Divorce fundamentally changes the assumptions underlying a married couple’s estate plan. The marital deduction, the two-trust structure, the survivorship provisions, and the beneficiary designations all depend on the existence of a marriage. When the marriage ends, these provisions may be revoked by operation of state law, may become inapplicable, or may produce unintended results.
Estate plans should be reviewed at the earliest sign that a marriage may end. Waiting until the divorce is final risks a gap period during which the existing plan could produce catastrophic results if one spouse dies.
State Law Revocation on Divorce
Most states have enacted statutes that treat a divorce as automatically revoking certain provisions in favor of the former spouse. The scope of these revocation statutes varies by state, but they commonly revoke bequests to the former spouse in a will, beneficiary designations in favor of the former spouse on life insurance and retirement accounts, powers of appointment granted to the former spouse, and fiduciary appointments (executor, trustee) of the former spouse.
The revocation is automatic upon the entry of the divorce decree. No affirmative action by the decedent is required. The practical effect is that the estate plan is read as if the former spouse predeceased the decedent, causing the property to pass under the alternate provisions (typically to children or other contingent beneficiaries).
These statutes protect against the common outcome of dying after divorce without updating the estate plan. However, they are not comprehensive. Revocable trusts may or may not be covered depending on the state. Beneficiary designations on accounts governed by federal law (ERISA plans, for example) may override state revocation statutes. Jointly held property may pass by operation of law regardless of divorce.
During the Dissolution Process
The period between separation and final divorce decree is the most dangerous. The marriage still exists legally, but the relationship may have deteriorated to the point where the existing estate plan no longer reflects either spouse’s intentions.
Several issues arise during this period. The marital deduction remains available because the marriage is still legally recognized, but the surviving spouse may inherit assets that the decedent would not have wanted the estranged spouse to receive. The surviving spouse may still serve as executor, trustee, or agent under a power of attorney. The surviving spouse may have access to accounts and assets through joint ownership or beneficiary designations.
Estate planners advise clients in the dissolution process to update their estate plan as soon as practical, even before the divorce is final. A new will can revoke or modify bequests to the spouse, subject to court orders that may restrict asset transfers during divorce. Beneficiary designations can be changed, subject to court orders and QDRO requirements for retirement plans. Powers of attorney can be revoked and replaced.
Tax Treatment of Intraspousal Transfers
Property settlement transfers between spouses during the divorce process qualify for the unlimited marital deduction for estate and gift tax purposes. IRC § 1041 treats transfers between spouses and former spouses (if incident to divorce) as gifts. The recipient takes the transferor’s basis, so transfers are generally tax-free.

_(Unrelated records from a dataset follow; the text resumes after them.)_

(* ===== verification/TimerRules.v ===== *)
(** * Properties of the timers

    What starting and expiring a timer does to the queue and to the timer of the system:
    a timer alone runs out after the time it was given; at most one timer runs out per
    timeout; what goes wrong as soon as several are queued. *)
From S2P Require Import Prelude Lists Timers.

(** ** The order of the queue *)
Implicit Types (t u : tloc) (ts : list tloc).
Definition left_of (m : gmap tloc tDS) t : Z := from_option tm_left 0 (m !! t).
(** The reference: behind every timer that does not run out later. *)
Fixpoint insert_timer (m : gmap tloc tDS) t ts : list tloc :=
  match ts with
  | [] => [t]
  | u :: ts' => if left_of m u <=? left_of m t then u :: insert_timer m t ts' else t :: ts
  end.
Fixpoint in_order (m : gmap tloc tDS) ts : Prop :=
  match ts with [] => True | u :: ts' => Forall (λ v, left_of m u ≤ left_of m v) ts' ∧ in_order m ts' end.
Lemma insert_split m t ts : in_order m ts → ∃ ts1 ts2, ts = ts1 ++ ts2 ∧ insert_timer m t ts = ts1 ++ t :: ts2 ∧
  Forall (λ u, left_of m u ≤ left_of m t) ts1 ∧ Forall (λ u, left_of m t < left_of m u) ts2.
Proof.
  induction ts as [|u ts IH]; [intros _; by exists [], []|]. intros [Hu Hs]. cbn [insert_timer].
  destruct (Z.leb_spec (left_of m u) (left_of m t)) as [Hle|Hlt].
  - destruct (IH Hs) as (ts1 & ts2 & -> & -> & ? & ?). exists (u :: ts1), ts2. split_and!; try done. by constructor.
  - exists [], (u :: ts). split_and!; try done. constructor; [done|]. eapply Forall_impl; [exact Hu|]. cbn. lia.
Qed.
Lemma in_order_app m ts1 ts2 : in_order m (ts1 ++ ts2) ↔
  in_order m ts1 ∧ in_order m ts2 ∧ Forall (λ u, Forall (λ v, left_of m u ≤ left_of m v) ts2) ts1.
Proof.
  induction ts1 as [|u ts1 IH]; [cbn; rewrite Forall_nil; tauto|]. cbn [app in_order].
  rewrite Forall_app, IH, Forall_cons. tauto.
Qed.
Lemma insert_in_order m t ts : in_order m ts → in_order m (insert_timer m t ts).
Proof.
  intros Hs. destruct (insert_split m t ts Hs) as (ts1 & ts2 & -> & -> & H1 & H2).
  apply in_order_app in Hs as (Ho1 & Ho2 & H12). apply in_order_app. split; [done|]. split.
  - split; [|done]. eapply Forall_impl; [exact H2|]. cbn. lia.
  - apply Forall_forall. intros u Hu. rewrite Forall_forall in H1, H12. constructor; [by apply H1|by apply H12].
Qed.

This favorable tax treatment applies to transfers made during the marriage and to transfers made pursuant to a divorce decree or separation agreement if made within a specified period. The tax-free treatment makes property settlement negotiations easier because neither party faces a tax cost on the transfer itself.
After the Divorce
After the divorce decree is entered, the marital deduction is no longer available. The former spouse is treated as a non-spouse for all transfer tax purposes. Any assets that the former spouse receives at the decedent’s death would not qualify for the marital deduction and would be subject to estate tax (to the extent they exceed the applicable exclusion).
The estate plan should be completely rewritten after divorce. Even though state revocation statutes eliminate most provisions in favor of the former spouse, a new plan is needed to name new beneficiaries, appoint new fiduciaries, address custody and guardianship provisions for minor children, and restructure the trust architecture for a single person rather than a married couple.

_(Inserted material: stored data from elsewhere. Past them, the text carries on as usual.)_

(* ===== verification/Script.v ===== *)
(** * Script.c: what scripts can do

    The Lua engine is third-party code.  Here a piece of Lua text is what the engine makes
    of it, a [program]: it calls the functions that Script.c registers, one after the
    other, and goes on with what they return.  [chunk] is the engine: the program of a text in
    a state of the interpreter.  The functions themselves are those of Script.c, on the
    whole state; an argument of the wrong type raises an error of Lua, which is [None].
    None of them runs an event, so programs do not nest. *)
From S2P Require Import Prelude Lists Maps Arrays Pixels Lgui BitmapCache CStrings Utf8 Url Text.
From S2P Require Import RenderManager FieldNames Fields DataObjects Sync Protocol SyncSend Ui Modify Focus Styles.
From S2P Require Import Layout Placing Connection Entry Keys Drawing Mime Manager.

(** ** Values of Lua *)
(** The numbers of Lua are doubles: [number_of] is the conversion of a C integer,
    [enum_of] that to [EmoField], [text_of] and [read_number] those from and to texts. *)
Class LuaNumbers (N : Type) := {
  number_of : Z → N;
  enum_of : N → Z;
  text_of : N → cstring;
  read_number : cstring → option N }.
Inductive lua_value (N : Type) :=
  | LNil
  | LBoolean (b : bool)
  | LNumber (n : N)
  | LString (s : cstring)
  | LTable (rows : list (lua_value N * lua_value N))
  | LObject (d : oloc).
Arguments LNil {N}.
Arguments LBoolean {N} b.
Arguments LNumber {N} n.
Arguments LString {N} s.
Arguments LTable {N} rows.
Arguments LObject {N} d.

The credit shelter trust and marital trust structure is no longer relevant after divorce. A single person’s estate plan typically uses a revocable living trust (to avoid probate), direct beneficiary designations, and possibly generation-skipping trust provisions for descendants.
Planning in Contemplation of Marriage
The opposite situation also requires attention. Before marriage, an individual may want to settle property in a separate trust to insulate it from a future spouse’s potential elective share. Premarital planning options include irrevocable trusts funded before the marriage, prenuptial agreements that waive or limit elective share rights, and timing strategies that take advantage of the marital deduction for transfers made after the wedding.
Individuals who own homes should also consider the IRC § 121 capital gain exclusion on personal residences. If both parties own homes, the timing of the sale relative to the marriage can affect how much gain is excluded.